▶ _RECORDS FOR PROCESSING_
(** * calpac-2026: the handicap / net-score engine of the group page

    Shallow embedding of the pure functions of
    [src/app/group/[groupId]/page.tsx] (stroke allocation, running net
    total, net-to-par, end-of-round penalty, leaderboard order, distance
    notes) and the properties the specification states about them.

    Numbers.  A TypeScript [number] is an IEEE-754 double.  The embedding
    keeps the three kinds of special value the source tests for ([NaN],
    [+Infinity], [-Infinity]) and takes a finite value to be an exact
    rational: rounding is not modelled, and the two zeros are one.  On
    integers of magnitude below 2^53, where scores, pars, handicaps and
    distances live, double arithmetic is exact and agrees with the
    embedding. *)

From Stdlib Require Import ZArith QArith Qcanon Qround Lia.
From Stdlib Require Import Sorted Permutation OrdersEx.
From Stdlib Require Import Ascii String DecimalString DecimalN DecimalPos.
From stdpp Require Import base numbers list strings gmap.

Local Open Scope Z_scope.

(** ** JavaScript numbers *)

Module JS.

Inductive number : Type :=
  | NaN
  | PInf
  | NInf
  | Fin (q : Qc).

Definition num (z : Z) : number := Fin (Qc_of_Z z).

#[global] Instance number_eq_dec : EqDecision number.
Proof. solve_decision. Defined.

(** Closed equations between values that contain numbers are settled by
    running the decision procedure: a rational carries a proof that it is
    in lowest terms, so two equal results need not be syntactically equal. *)
Ltac js_compute :=
  match goal with
  | |- ?P =>
      let d := constr:(_ : Decision P) in
      apply (@bool_decide_eq_true_1 P d); vm_compute; reflexivity
  end.

Ltac js_refute :=
  match goal with
  | |- ?a <> ?b =>
      let d := constr:(_ : Decision (a = b)) in
      apply (@bool_decide_eq_false_1 (a = b) d); vm_compute; reflexivity
  end.

(** [Number.isFinite] *)
Definition isFinite (x : number) : bool :=
  match x with Fin _ => true | _ => false end.

(** [Math.floor] *)
Definition floor (x : number) : number :=
  match x with
  | Fin q => num (Qfloor q)
  | other => other
  end.

Definition neg (x : number) : number :=
  match x with
  | NaN => NaN
  | PInf => NInf
  | NInf => PInf
  | Fin q => Fin (- q)%Qc
  end.

(** [x + y] *)
Definition add (x y : number) : number :=
  match x, y with
  | NaN, _ | _, NaN => NaN
  | PInf, NInf | NInf, PInf => NaN
  | PInf, _ | _, PInf => PInf
  | NInf, _ | _, NInf => NInf
  | Fin a, Fin b => Fin (a + b)%Qc
  end.

(** [x - y] *)
Definition sub (x y : number) : number :=
  match x, y with
  | NaN, _ | _, NaN => NaN
  | PInf, PInf | NInf, NInf => NaN
  | PInf, _ | _, NInf => PInf
  | NInf, _ | _, PInf => NInf
  | Fin a, Fin b => Fin (a - b)%Qc
  end.
Lemma tournamentCount_half_even hp :
  tournamentCount hp = half_even (Z2Qc (popSize hp) * goldenSize hp)%Qc.
Proof. apply py_int_py_round_0. Qed.

Lemma tournamentSample_range hp :
  valid_selection hp -> (0 <= tournamentSample hp <= popSize hp)%Z.
Proof.
  intros (Hp & H0 & H1). rewrite tournamentSample_half_even.
  assert (HP : (Z2Qc 0 <= Z2Qc (popSize hp))%Qc) by (apply Z2Qc_le; lia).
  split.
  - apply half_even_ge. change (Z2Qc 0) with 0%Qc in *.
    replace 0%Qc with (0 * tournamentSize hp)%Qc by ring.
    apply Qcmult_le_compat_r; [exact HP | apply Qclt_le_weak; exact H0].
  - apply half_even_le.
    rewrite <- (Qcmult_1_r (Z2Qc (popSize hp))) at 2.
    rewrite (Qcmult_comm (Z2Qc (popSize hp)) (tournamentSize hp)).
    rewrite (Qcmult_comm (Z2Qc (popSize hp)) 1%Qc).
    apply Qcmult_le_compat_r; [exact H1 | exact HP].
Qed.
Lemma lineFormula_scored (l : list (Z * Z * Z)) :
  scored (map (fun t => lineFormula (fst (fst t)) (snd (fst t))
                                    (Some (snd t))) l).
Proof.
  apply Forall_forall. intros f Hf. apply in_map_iff in Hf.
  destruct Hf as (t & <- & _). cbn. eauto.
Qed.

(** C10, as stated, fails: with [popSize = 5] and a tournament fraction
    of 0.08, both in their documented ranges, the sample size is
    [round(0.4) = 0], it is not clamped, and the selection of a scored
    population of five raises [IndexError]. *)
Lemma selection_fails_on_empty_sample :
  valid_selection hp_sparse /\
  scored population_five /\
  Z.of_nat (length population_five) = popSize hp_sparse /\
  tournamentSample hp_sparse = 0%Z /\
  __selectPopulation example_draws population_five hp_sparse 0%nat
  = Raise IndexError /\
  ~ selection_succeeds example_draws population_five hp_sparse 0%nat.
Proof.
  assert (E : __selectPopulation example_draws population_five hp_sparse 0%nat
              = Raise IndexError).
  { rewrite selectPopulation_empty_sample by (vm_compute; reflexivity).
    reflexivity. }
  split; [|split; [|split; [|split; [|split]]]].
  - split; [|split]; vm_compute; congruence.
  - apply (lineFormula_scored [(1, 1, 1); (2, 2, 2); (3, 3, 3);
                               (4, 4, 4); (5, 5, 5)]%Z).
  - reflexivity.
  - vm_compute. reflexivity.
  - exact E.
  - intros (elite & s' & H). rewrite E in H. discriminate.
Qed.

(** C10, amended: for parameters in their documented ranges and a scored
    population of [popSize] members, every tournament draws exactly
    [round(popSize * tournamentSize)] contestants, ties rounded to even
    and nothing clamped, a number between 0 and [popSize].  When it is at
    least 1 the selection succeeds, with [round(popSize * goldenSize)]
    winners, each of minimal fitness among its contestants.  When it is 0
    the selection raises [IndexError] as soon as one tournament is held. *)
Theorem selection_sample_size :
  forall (entropy : nat -> N) (population : list Formula)
         (hp : HyperParams) (s : cursor),
    valid_selection hp ->
    scored population ->
    Z.of_nat (length population) = popSize hp ->
    tournamentSample hp
    = half_even (Z2Qc (popSize hp) * tournamentSize hp)%Qc /\
    (0 <= tournamentSample hp <= popSize hp)%Z /\
    if (1 <=? tournamentSample hp)%Z
    then exists elite s',
        __selectPopulation entropy population hp s = Ok (elite, s') /\
        length elite = Z.to_nat (tournamentCount hp) /\
        Forall (won_tournament population (tournamentSample hp)) elite
    else __selectPopulation entropy population hp s
         = if (1 <=? tournamentCount hp)%Z then Raise IndexError
           else Ok ([], s).
Proof.
  intros entropy population hp s Hv Hs Hl.
  pose proof (tournamentSample_range hp Hv) as Hr.
  split; [apply tournamentSample_half_even|]. split; [exact Hr|].
  destruct (Z.leb_spec 1 (tournamentSample hp)) as [H|H].
  - destruct (selectPopulation_ok entropy population hp s Hs)
      as (elite & E & Hlen & Hall); [lia|].
    eauto.
  - apply selectPopulation_empty_sample. lia.
Qed.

▶ _WORK ORDER_
Go through the entries above and count the lines containing the string "destruct". Give only that number.

▶ _EXPECTED ANSWER_
3